Meteorological history
- Formed: February 10, 2005
- Dissipated: February 17, 2005

Category 4 severe tropical cyclone
- 10-minute sustained (FMS)
- Highest winds: 175 km/h (110 mph)
- Lowest pressure: 935 hPa (mbar); 27.61 inHg

Category 4-equivalent tropical cyclone
- 1-minute sustained (SSHWS/JTWC)
- Highest winds: 230 km/h (145 mph)
- Lowest pressure: 916 hPa (mbar); 27.05 inHg

Overall effects
- Fatalities: None
- Areas affected: Cook Islands
- IBTrACS
- Part of the 2004–05 South Pacific cyclone season

= Cyclone Nancy =

South Pacific cyclone in 2005

Severe Tropical Cyclone Nancy (RSMC Nadi designation: 09F, JTWC designation: 18P) was the second in a series of four severe tropical cyclones to impact the Cook Islands during February 2005. Forming out of an area of low pressure on February 10, Nancy quickly organized into a small, but intense, cyclone. By February 14, the storm explosively intensified into a Category 4 severe tropical cyclone with winds peaking at 175 km/h 10-minute winds) and a minimum barometric pressure of 935 hPa (mbar). Over the following day, increasing wind shear rapidly weakened the cyclone and by February 17, it transitioned into an extratropical cyclone shortly before being absorbed by Cyclone Olaf.

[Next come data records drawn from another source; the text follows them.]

(* ===== verification/JsString.v ===== *)
(** * ECMAScript strings

    A string value is its list of UTF-16 code units.  This file holds the
    parts of [String.prototype] and of the URI functions the console calls:
    [trim], [toLowerCase], [startsWith], [endsWith], [includes], [indexOf],
    [lastIndexOf], [slice], [split] and [encodeURIComponent], with
    [decodeURIComponent] as the inverse the round trips are stated against. *)

From S2P Require Import Prelude.
From Stdlib Require Import Lia.

Abbreviation jstring := (list N).

Definition jeqb (a b : jstring) : bool := bool_decide (a = b).

Lemma jeqb_eq a b : jeqb a b = true <-> a = b.
Proof. unfold jeqb. by rewrite bool_decide_eq_true. Qed.
Lemma jeqb_neq a b : jeqb a b = false <-> a <> b.
Proof. unfold jeqb. by rewrite bool_decide_eq_false. Qed.
Lemma jeqb_refl a : jeqb a a = true.
Proof. by apply jeqb_eq. Qed.

(** ** Literals *)

(** The UTF-16 units of a code point. *)
Definition utf16_of_point (p : N) : list N :=
  if (p <? 0x10000)%N then [p]
  else [0xD800 + (p - 0x10000) / 0x400; 0xDC00 + (p - 0x10000) mod 0x400]%N.

(** Source files are UTF-8: the units of a literal's bytes. *)
Fixpoint utf16_of_utf8 (bs : list N) : list N :=
  match bs with
  | [] => []
  | a :: bs1 =>
      if (a <? 0x80)%N then a :: utf16_of_utf8 bs1 else
      match bs1 with
      | [] => [a]
      | b :: bs2 =>
          if (a <? 0xE0)%N
          then utf16_of_point ((a - 0xC0) * 64 + (b - 0x80))%N ++ utf16_of_utf8 bs2
          else
          match bs2 with
          | [] => [a; b]
          | c :: bs3 =>
              if (a <? 0xF0)%N
              then utf16_of_point ((a - 0xE0) * 4096 + (b - 0x80) * 64 + (c - 0x80))%N
                     ++ utf16_of_utf8 bs3
              else
              match bs3 with
              | [] => [a; b; c]
              | d :: bs4 =>
                  utf16_of_point ((a - 0xF0) * 262144 + (b - 0x80) * 4096
                                  + (c - 0x80) * 64 + (d - 0x80))%N
                    ++ utf16_of_utf8 bs4
              end
          end
      end
  end.

Fixpoint bytes_of (s : string) : list N :=
  match s with
  | EmptyString => []
  | String a s => Ascii.N_of_ascii a :: bytes_of s
  end.

(** [u "text"] is the string value of the literal ["text"]. *)
Definition u (s : string) : jstring := utf16_of_utf8 (bytes_of s).
Arguments u _%_string : simpl never.

Example u_ascii : u "ok" = [111; 107]%N. Proof. reflexivity. Qed.
Example u_bmp : u "中" = [0x4E2D]%N. Proof. reflexivity. Qed.
Example u_astral : u "😀" = [0xD83D; 0xDE00]%N. Proof. reflexivity. Qed.

(** ** Character classes *)

(** WhiteSpace and LineTerminator: what [trim] removes and [\s] matches. *)
Definition is_space (c : N) : bool :=
  ((9 <=? c) && (c <=? 13) || (c =? 32) || (c =? 0xA0) || (c =? 0x1680)
   || (0x2000 <=? c) && (c <=? 0x200A) || (c =? 0x2028) || (c =? 0x2029)
   || (c =? 0x202F) || (c =? 0x205F) || (c =? 0x3000) || (c =? 0xFEFF))%N.

Definition is_digit (c : N) : bool := ((48 <=? c) && (c <=? 57))%N.
Definition is_upper (c : N) : bool := ((65 <=? c) && (c <=? 90))%N.
Definition is_lower (c : N) : bool := ((97 <=? c) && (c <=? 122))%N.
Definition is_alnum (c : N) : bool := is_digit c || is_upper c || is_lower c.
(** [\w]. *)
Definition is_word (c : N) : bool := is_alnum c || (c =? 95)%N.

(** ** Trimming *)

Fixpoint trim_start (s : jstring) : jstring :=
  match s with
  | c :: s' => if is_space c then trim_start s' else s
  | [] => []
  end.
Definition trim_end (s : jstring) : jstring := rev (trim_start (rev s)).
Definition trim (s : jstring) : jstring := trim_end (trim_start s).

Lemma trim_start_split s :
  exists w, s = w ++ trim_start s /\ Forall (fun c => is_space c = true) w.
Proof.
  induction s as [|c s (w & Hw & Hsp)]; cbn.
  - by exists [].
  - destruct (is_space c) eqn:Ec.
    + exists (c :: w). split; [cbn; congruence|by constructor].
    + by exists [].
Qed.

Lemma trim_start_head s c s' : trim_start s = c :: s' -> is_space c = false.
Proof.
  induction s as [|d s IH]; cbn; [done|].
  destruct (is_space d) eqn:Ed; [done|]. by intros [= -> ->].
Qed.

Lemma trim_start_id s : (forall c s', s = c :: s' -> is_space c = false) -> trim_start s = s.
Proof. destruct s as [|c s]; cbn; [done|]. intros H. by rewrite (H c s). Qed.

Lemma trim_start_idem s : trim_start (trim_start s) = trim_start s.
Proof. apply trim_start_id. intros. by eapply trim_start_head. Qed.

Lemma trim_end_start_head s :
  (forall c s', s = c :: s' -> is_space c = false) ->
  forall c s', trim_end s = c :: s' -> is_space c = false.
Proof.
  intros H c s' Hc. unfold trim_end in Hc.
  destruct (trim_start_split (rev s)) as (w & Hw & _).
  assert (Hs : s = rev (trim_start (rev s)) ++ rev w).
  { rewrite <-rev_app_distr, <-Hw. by rewrite rev_involutive. }
  rewrite Hc in Hs. by apply (H c (s' ++ rev w)).
Qed.

Lemma trim_end_idem s : trim_end (trim_end s) = trim_end s.
Proof. unfold trim_end. by rewrite rev_involutive, trim_start_idem. Qed.

Lemma trim_idem s : trim (trim s) = trim s.
Proof.
  unfold trim. rewrite (trim_start_id (trim_end (trim_start s))).
  - apply trim_end_idem.
  - apply trim_end_start_head. intros. by eapply trim_start_head.
Qed.

Lemma trim_split s :
  exists w1 w2, s = w1 ++ trim s ++ w2
    /\ Forall (fun c => is_space c = true) w1 /\ Forall (fun c => is_space c = true) w2.
Proof.
  unfold trim, trim_end.
  destruct (trim_start_split s) as (w1 & H1 & Hw1).
  destruct (trim_start_split (rev (trim_start s))) as (w2 & H2 & Hw2).
  exists w1, (rev w2). split_and!; [|done|by apply Forall_rev].
  rewrite H1 at 1. f_equal.
  rewrite <-rev_app_distr, <-H2. by rewrite rev_involutive.
Qed.

(** [trim] keeps a property every code unit has. *)
Lemma trim_Forall (P : N -> Prop) s : Forall P s -> Forall P (trim s).
Proof.
  destruct (trim_split s) as (w1 & w2 & Hs & _ & _).
  rewrite Hs at 1. rewrite !Forall_app. tauto.
Qed.

Lemma trim_nil_spaces s : trim s = [] <-> Forall (fun c => is_space c = true) s.
Proof.
  split.
  - intros Ht. destruct (trim_split s) as (w1 & w2 & Hs & H1 & H2).
    rewrite Ht in Hs. subst s. by apply Forall_app.
  - intros Hs. unfold trim.
    assert (Hts : trim_start s = []); [|by rewrite Hts].
    induction Hs as [|c s Hc _ IH]; cbn; [done|]. by rewrite Hc.
Qed.

(** ** Case mapping *)

(** [toLowerCase] on the code units below 256, the only ones a header value,
    a URL component or an ASCII key can hold. *)
Definition latin1_lower (c : N) : N :=
  if is_upper c || ((0xC0 <=? c) && (c <=? 0xDE) && negb (c =? 0xD7))%N
  then (c + 32)%N else c.

Definition latin1 (s : jstring) : Prop := Forall (fun c => c < 256)%N s.
#[export] Instance latin1_dec s : Decision (latin1 s).
Proof. unfold latin1. apply _. Defined.

(** Above that range the mapping is the Unicode character database's, which
    is data of the engine: any mapping that agrees below 256 will do. *)
Class CaseMapping := {
  toLowerCase : jstring -> jstring;
  toLowerCase_latin1 s : latin1 s -> toLowerCase s = latin1_lower <$> s;
}.

(** The mapping of an engine without the table, used to evaluate witnesses. *)
Definition lower_reference : CaseMapping :=
  {| toLowerCase s := latin1_lower <$> s; toLowerCase_latin1 s _ := eq_refl |}.

Lemma latin1_lower_idem c : latin1_lower (latin1_lower c) = latin1_lower c.
Proof.
  unfold latin1_lower, is_upper.
  repeat (case_match; bool_solve; try done);
    rewrite ?orb_true_iff, ?orb_false_iff, ?andb_true_iff, ?andb_false_iff,
      ?negb_true_iff, ?negb_false_iff, ?N.leb_le, ?N.leb_gt, ?N.eqb_eq, ?N.eqb_neq in *;
    lia.
Qed.

Lemma latin1_lower_bound c : (c < 256 -> latin1_lower c < 256)%N.
Proof.
  unfold latin1_lower, is_upper. case_match; [|done].
  rewrite ?orb_true_iff, ?andb_true_iff, ?N.leb_le in *. lia.
Qed.

(** ** Searching *)

Fixpoint startsWith (s p : jstring) {struct p} : bool :=
  match p, s with
  | [], _ => true
  | a :: p, b :: s => (a =? b)%N && startsWith s p
  | _ :: _, [] => false
  end.

Definition endsWith (s p : jstring) : bool := startsWith (rev s) (rev p).

Lemma startsWith_spec s p : startsWith s p = true <-> exists t, s = p ++ t.
Proof.
  revert s; induction p as [|a p IH]; intros s; cbn.
  - split; [by exists s|done].
  - destruct s as [|b s].
    + split; [done|]. by intros [t ?].
    + rewrite andb_true_iff, N.eqb_eq, IH. split.
      * intros [-> [t ->]]. by exists t.
      * intros [t Ht]. simplify_eq. split; [done|]. by exists t.
Qed.

Lemma startsWith_app p t : startsWith (p ++ t) p = true.
Proof. apply startsWith_spec. by exists t. Qed.

Lemma endsWith_spec s p : endsWith s p = true <-> exists t, s = t ++ p.
Proof.
  unfold endsWith. rewrite startsWith_spec. split.
  - intros [t Ht]. exists (rev t). by rewrite <-(rev_involutive s), Ht, rev_app_distr, rev_involutive.
  - intros [t ->]. exists (rev t). by rewrite rev_app_distr.
Qed.

(** [s.indexOf(c)] for a one-unit needle; [None] is -1. *)
Fixpoint indexOf (c : N) (s : jstring) : option nat :=
  match s with
  | [] => None
  | d :: s => if (d =? c)%N then Some 0 else S <$> indexOf c s
  end.

(** [s.lastIndexOf(c)]. *)
Fixpoint lastIndexOf (c : N) (s : jstring) : option nat :=
  match s with
  | [] => None
  | d :: s =>
      match lastIndexOf c s with
      | Some i => Some (S i)
      | None => if (d =? c)%N then Some 0 else None
      end
  end.

Definition has_char (c : N) (s : jstring) : bool := existsb (N.eqb c) s.

(** [s.includes(p)]. *)
Fixpoint includes (s p : jstring) : bool :=
  startsWith s p || match s with [] => false | _ :: s' => includes s' p end.

Lemma has_char_spec c s : has_char c s = true <-> c ∈ s.
Proof.
  unfold has_char. rewrite existsb_elem. split.
  - intros (d & Hd & He%N.eqb_eq). by subst.
  - intros Hc. exists c. split; [done|apply N.eqb_refl].
Qed.
Lemma has_char_false c s : has_char c s = false <-> c ∉ s.
Proof. rewrite <-not_true_iff_false. by rewrite has_char_spec. Qed.

Lemma includes_spec s p : includes s p = true <-> exists a b, s = a ++ p ++ b.
Proof.
  induction s as [|c s IH].
  - change (includes [] p) with (startsWith [] p || false).
    rewrite orb_false_r, startsWith_spec. split.
    + intros [t Ht]. by exists [], t.
    + intros (a & b & H). destruct a; [by exists b|done].
  - change (includes (c :: s) p) with (startsWith (c :: s) p || includes s p).
    rewrite orb_true_iff, IH, startsWith_spec. split.
    + intros [[t Ht]|(a & b & ->)]; [by exists [], t|by exists (c :: a), b].
    + intros ([|d a] & b & H); cbn in H; [left; by exists b|].
      right. simplify_eq. by exists a, b.
Qed.

Lemma lastIndexOf_none c s : lastIndexOf c s = None <-> c ∉ s.
Proof.
  induction s as [|d s IH]; cbn.
  - split; [intros _; apply not_elem_of_nil|done].
  - rewrite not_elem_of_cons. destruct (lastIndexOf c s) as [i|].
    + split; [done|]. intros [_ H]. apply IH in H. done.
    + destruct (d =? c)%N eqn:E.
      * apply N.eqb_eq in E. split; [done|]. intros [? _]. congruence.
      * apply N.eqb_neq in E. split; [|done]. intros _. split; [congruence|by apply IH].
Qed.

Lemma lastIndexOf_app c a b : c ∉ b -> lastIndexOf c (a ++ c :: b) = Some (length a).
Proof.
  intros Hb. induction a as [|d a IH]; cbn.
  - apply lastIndexOf_none in Hb. rewrite Hb. by rewrite N.eqb_refl.
  - by rewrite IH.
Qed.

Already impacted by Cyclone Meena in early February, the Cook Islands sustained significant damage from Cyclone Nancy. Several homes were damaged and destroyed throughout the islands. Downed trees and power lines blocked roads and cut power and minor flooding was reported along coastal areas. Following the impact of the storm, the World Meteorological Organization retired the name Nancy in May 2006 and replaced it with the name Nat.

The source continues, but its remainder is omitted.